Jules and Jim trotted past me, their fur swiping my calves, to the front door, nails clicking against the marble. When I opened the door, Lobo was stooped there, as I remembered him, his chin pressed into his shirt, but he looked skinnier. Also, there were bruises all over the insides of his arms, congregating in an alarming pattern near the crooks of his elbows. The dogs sniffed at his ankles, but he didn’t appear to notice them.
“Hello, Kat,” he said. I had forgotten how he stared at my shoulder when he talked, instead of into my eyes. “Long time no see,” he said.
Jules yipped, an uncontrollable outburst from the excitement and tension. His head ping-ponged from Lobo to me, and Lobo’s leg moved, just a little, to shake off Jim.
“You have to leave,” I said, handing him the hundred-dollar bills. He took the money quickly and smoothly, without hesitation, without acknowledgment, as if the transaction hadn’t even taken place. He didn’t even check to see how much it was, and a disappointed look came over his face, as though I’d inconvenienced him, but I knew he was covering for his own disgrace. Then he turned and walked out the front walkway, into the dark street.
At the end of the street, he turned to see if I was still there, and we stared at each other for a long second. He looked like a phantom, his face dark and bewildered, and as I shut the front door, I worried what he thought of me. Something about the way he’d stared at me in recognition—he knew that I’d sold Melody out, and that like him, I was ashamed.
Two significant events happened within the next year. Lobo entered a treatment facility and tried to sober up. Although he continued to relapse, he stopped pursuing Melody. When Henry was out of town for more than a week, and Lobo was in a sober period, living with his mother in Santa Ana, Melody let him come over and use the pool. I discovered for myself that he was a voracious reader, with a wide-ranging interest in the world, and his dark sense of humor was far more appealing than Henry’s corny jokes.
Lobo enjoyed Henry’s house as much as I had, I supposed, because when Melody tried to flirt with him, he flirted back halfheartedly, saying he didn’t want her to screw up a good thing. Or maybe he hoped that Melody would find security with Henry, since he knew about her past as well. Most likely, it was a combination.

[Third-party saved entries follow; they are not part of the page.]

(* ===== verification/Policy.v ===== *)
(** * src/policy.rs: the capture policy

    Which bodies are kept, and what of headers and JSON payloads reaches the
    event log.  [JsonSanitizer] is explicit state passing: [sanitize] takes
    the sanitizer's mutable fields and returns them with the output. *)

From Stdlib Require Import Strings.Byte Sorted.
From S2P Require Import Prelude RustStd External Json Input Model.
From stdpp Require Import pretty.
From stdpp Require Import options.
Local Open Scope N_scope.

Definition ALWAYS_SECRET_HEADERS : list string :=
  ["authorization"; "authentication-info"; "proxy-authorization";
   "proxy-authentication-info"; "cookie"; "set-cookie"; "location"; "content-location";
   "link"; "refresh"; "x-api-key"; "x-goog-api-key"; "x-amz-security-token";
   "x-auth-token"; "x-access-token"; "api-key"; "authentication";
   "grpc-metadata-authorization"].

Definition ALWAYS_SECRET_JSON_KEYS : list string :=
  ["authorization"; "proxy_authorization"; "proxy-authorization"; "cookie"; "set_cookie";
   "set-cookie"; "x_api_key"; "x-api-key"; "x_google_api_key"; "x_goog_api_key";
   "x-goog-api-key"; "x_amz_security_token"; "x-amz-security-token"; "api_key"; "api-key";
   "access_token"; "refresh_token"; "client_secret"; "password"].

Definition MAX_SANITIZED_JSON_DEPTH : N := 64.
Definition MAX_SANITIZED_JSON_NODES : N := 100000.
Definition MAX_SANITIZED_CONTAINER_ITEMS : N := 10000.
Definition MAX_RECORDED_REDACTION_FIELDS : N := 1024.
Definition JSON_TRUNCATION_MARKER : string := "[IOREC_CAPTURE_TRUNCATED]".
Definition MAX_CAPTURE_BODY_BYTES : N := 64 * 1024 * 1024.
Definition MAX_ALLOWED_PATHS : N := 1024.
Definition MAX_ALLOWED_PATH_BYTES : N := 2048.
Definition MAX_REDACT_HEADERS : N := 1024.

Inductive BodyCaptureMode := Full | MetadataOnly.
#[export] Instance BodyCaptureMode_eq_dec : EqDecision BodyCaptureMode.
Proof. solve_decision. Defined.

Inductive EventLogFormat := Jsonl | ZstdBlocks.
#[export] Instance EventLogFormat_eq_dec : EqDecision EventLogFormat.
Proof. solve_decision. Defined.

Record CapturePolicy := mkCapturePolicy {
  cp_name : string;
  body_mode : BodyCaptureMode;
  event_log_format : EventLogFormat;
  max_event_storage_bytes : N;
  max_blob_bytes : N;
  max_run_blob_storage_bytes : N;
  allowed_paths : list string;
  redact_headers : list string;
}.

Definition default_max_event_storage_bytes : N := 4 * 1024 * 1024 * 1024.
Definition default_max_run_blob_storage_bytes : N := 2 * 1024 * 1024 * 1024.

Definition default_policy : CapturePolicy :=
  mkCapturePolicy "default" Full Jsonl default_max_event_storage_bytes (64 * 1024 * 1024)
    default_max_run_blob_storage_bytes []
    (foldr set_insert [] ALWAYS_SECRET_HEADERS).

(** ** The http crate *)

Class Http := {
  (** [HeaderName::from_bytes(..).is_ok()] *)
  header_name_valid : bytes -> bool;
  (** [HeaderValue::to_str] *)
  header_value_to_str : bytes -> option string;
}.

(** A [HeaderMap] by its distinct names in iteration order, each with all of
    its values. *)
Definition HeaderMap := list (string * list bytes).

(** ** Secret names *)

Definition is_secret_header (name : string) : bool :=
  bool_decide (name ∈ ALWAYS_SECRET_HEADERS)
  || str_ends_with "-api-key" name
  || str_ends_with "-auth-token" name
  || str_ends_with "-access-token" name
  || str_ends_with "-security-token" name
  || str_ends_with "-client-secret" name
  || str_ends_with "-credential" name
  || str_ends_with "-password" name
  || str_ends_with "-signature" name.

(** [str::replace('-', "_")] *)
Definition replace_dash (s : string) : string :=
  of_bytes ((fun b => if beqb b x2d then x5f else b) <$> as_bytes s).

Definition is_secret_json_key (key : string) : bool :=
  let lowercase := to_ascii_lowercase key in
  let normalized := replace_dash lowercase in
  bool_decide (lowercase ∈ ALWAYS_SECRET_JSON_KEYS)
  || bool_decide (normalized ∈ ["token"; "secret"; "password"; "apikey"; "api_key"])
  || str_ends_with "_access_token" normalized
  || str_ends_with "_refresh_token" normalized
  || str_ends_with "_security_token" normalized
  || str_ends_with "_client_secret" normalized
  || str_ends_with "_password" normalized
  || str_ends_with "_api_key" normalized
  || str_ends_with "apikey" normalized.

Section Policy.
Context {dig : Digest} {hx : Hex} {http : Http}.

(** ** [CapturePolicy] *)

Definition policy_validate (p : CapturePolicy) : result string unit :=
  if str_is_empty (cp_name p) || (128 <? str_len (cp_name p)) || str_has_control (cp_name p)
  then Err "capture policy name is invalid"
  else if MAX_CAPTURE_BODY_BYTES <? max_blob_bytes p
  then Err "capture body limit exceeds the writer limit"
  else if MAX_ALLOWED_PATHS <? nlen (allowed_paths p)
  then Err "capture policy has too many allowed path prefixes"
  else
    try_fold (fun _ path =>
      if negb (str_starts_with "/" path) || (MAX_ALLOWED_PATH_BYTES <? str_len path)
         || str_has_control path
      then Err "capture policy contains an invalid allowed path prefix" else Ok tt)
      tt (allowed_paths p);;
    if MAX_REDACT_HEADERS <? nlen (redact_headers p)
    then Err "capture policy has too many redacted headers"
    else
      try_fold (fun _ name =>
        if str_any is_ascii_uppercase name || negb (header_name_valid (as_bytes name))
        then Err "capture policy contains an invalid header name" else Ok tt)
        tt (redact_headers p).

Definition permits_body (p : CapturePolicy) (path : string) : bool :=
  bool_decide (body_mode p = Full)
  && (bool_decide (allowed_paths p = [])
      || existsb (fun prefix => str_starts_with prefix path) (allowed_paths p)).

Definition safe_value (value : bytes) : Value :=
  JString (match header_value_to_str value with Some text => text | None => "[NON_UTF8]" end).

Definition header_is_secret (p : CapturePolicy) (canonical : string) : bool :=
  bool_decide (canonical ∈ redact_headers p) || is_secret_header canonical.

(** One iteration of the loop over the header names. *)
Definition sanitize_header (p : CapturePolicy)
    (state : list (string * Value) * list string) (header : string * list bytes)
    : list (string * Value) * list string :=
  let '(output, redacted) := state in
  let '(name, values) := header in
  let canonical := to_ascii_lowercase name in
  if header_is_secret p canonical then
    (map_insert canonical (JArray [JString "[REDACTED]"]) output,
     set_insert canonical redacted)
  else (map_insert canonical (JArray (safe_value <$> values)) output, redacted).

Definition sanitize_headers (p : CapturePolicy) (headers : HeaderMap) : Value * RedactionRecord :=
  let '(output, redacted) := foldl (sanitize_header p) ([], []) headers in
  let output := if map_contains_key "host" output then output
                else map_insert "host" (JArray []) output in
  (JObject output, mkRedactionRecord (cp_name p) redacted []).

(** ** [JsonSanitizer] *)

Record JsonSanitizerLimits := mkLimits {
  lim_depth : N;
  lim_nodes : N;
  lim_container_items : N;
  lim_redaction_fields : N;
}.

Record JsonSanitizer := mkSanitizer {
  visited : N;
  fields : list string;
  truncated : bool;
}.

Definition set_truncated (s : JsonSanitizer) : JsonSanitizer :=
  mkSanitizer (visited s) (fields s) true.

(** [self.visited = self.visited.saturating_add(1)] *)
Definition visit (s : JsonSanitizer) : JsonSanitizer :=
  mkSanitizer (sat_add (visited s) 1) (fields s) (truncated s).

Definition marker : Value := JString JSON_TRUNCATION_MARKER.

Definition json_child_path (path key : string) : string :=
  bounded_string (path +:+ "." +:+ bounded_string key).

Definition json_index_path (path : string) (index : N) : string :=
  bounded_string (path +:+ "[" +:+ pretty index +:+ "]").

(** Recording a redacted field, or the fact that it could not be listed. *)
Definition record_field (lim : JsonSanitizerLimits) (s : JsonSanitizer) (path : string)
    : JsonSanitizer :=
  if nlen (fields s) <? lim_redaction_fields lim
  then mkSanitizer (visited s) (fields s ++ [path]) (truncated s)
  else set_truncated s.

(** The loop over the members of an object; [rec] is the recursive call at
    the next depth. *)
Definition sanitize_members (lim : JsonSanitizerLimits)
    (rec : JsonSanitizer -> Value -> string -> Value * JsonSanitizer) (path : string) :=
  fix go (s : JsonSanitizer) (index : N) (output object : list (string * Value)) {struct object}
      : list (string * Value) * JsonSanitizer :=
    match object with
    | [] => (output, s)
    | (key, v) :: object' =>
        if lim_container_items lim <=? index then (output, set_truncated s)
        else
          let child_path := json_child_path path key in
          if is_secret_json_key key then
            go (record_field lim s child_path) (index + 1)
               (map_insert key (JString "[REDACTED]") output) object'
          else
            let '(w, s) := rec s v child_path in
            go s (index + 1) (map_insert key w output) object'
    end.

(** The loop over the elements of an array. *)
Definition sanitize_elements (lim : JsonSanitizerLimits)
    (rec : JsonSanitizer -> Value -> string -> Value * JsonSanitizer) (path : string) :=
  fix go (s : JsonSanitizer) (index : N) (output values : list Value) {struct values}
      : list Value * JsonSanitizer :=
    match values with
    | [] => (output, s)
    | v :: values' =>
        if lim_container_items lim <=? index then (output, set_truncated s)
        else
          let '(w, s) := rec s v (json_index_path path index) in
          go s (index + 1) (output ++ [w]) values'
    end.

Fixpoint sanitize (lim : JsonSanitizerLimits) (depth : N) (s : JsonSanitizer) (v : Value)
    (path : string) {struct v} : Value * JsonSanitizer :=
  if lim_nodes lim <=? visited s then (marker, set_truncated s)
  else
    let s := visit s in
    match v with
    | JObject object =>
        if lim_depth lim <=? depth then (marker, set_truncated s)
        else
          let '(output, s) :=
            sanitize_members lim (sanitize lim (depth + 1)) path s 0 [] object in
          (JObject output, s)
    | JArray values =>
        if lim_depth lim <=? depth then (marker, set_truncated s)
        else
          let '(output, s) :=
            sanitize_elements lim (sanitize lim (depth + 1)) path s 0 [] values in
          (JArray output, s)
    | scalar => (scalar, s)
    end.

Definition capture_limits : JsonSanitizerLimits :=
  mkLimits MAX_SANITIZED_JSON_DEPTH MAX_SANITIZED_JSON_NODES
    MAX_SANITIZED_CONTAINER_ITEMS MAX_RECORDED_REDACTION_FIELDS.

Also, more importantly, Henry decided that he didn’t want me to come over as much—or Cindy. The night he told us, the sky was dense with fog and we could hear a foghorn in the distance. We sat in the living room near the thick curtains and mahogany side table I had loved, but which I didn’t love so much anymore. The girls were in Melody’s bedroom, painting their toenails.
Henry sat in a formidable armchair. He bent his head for a moment, his hands clasped before him, as if in prayer. When he looked up, there was a surety in his eyes, which suggested that despite seeming naive, he knew more than we expected.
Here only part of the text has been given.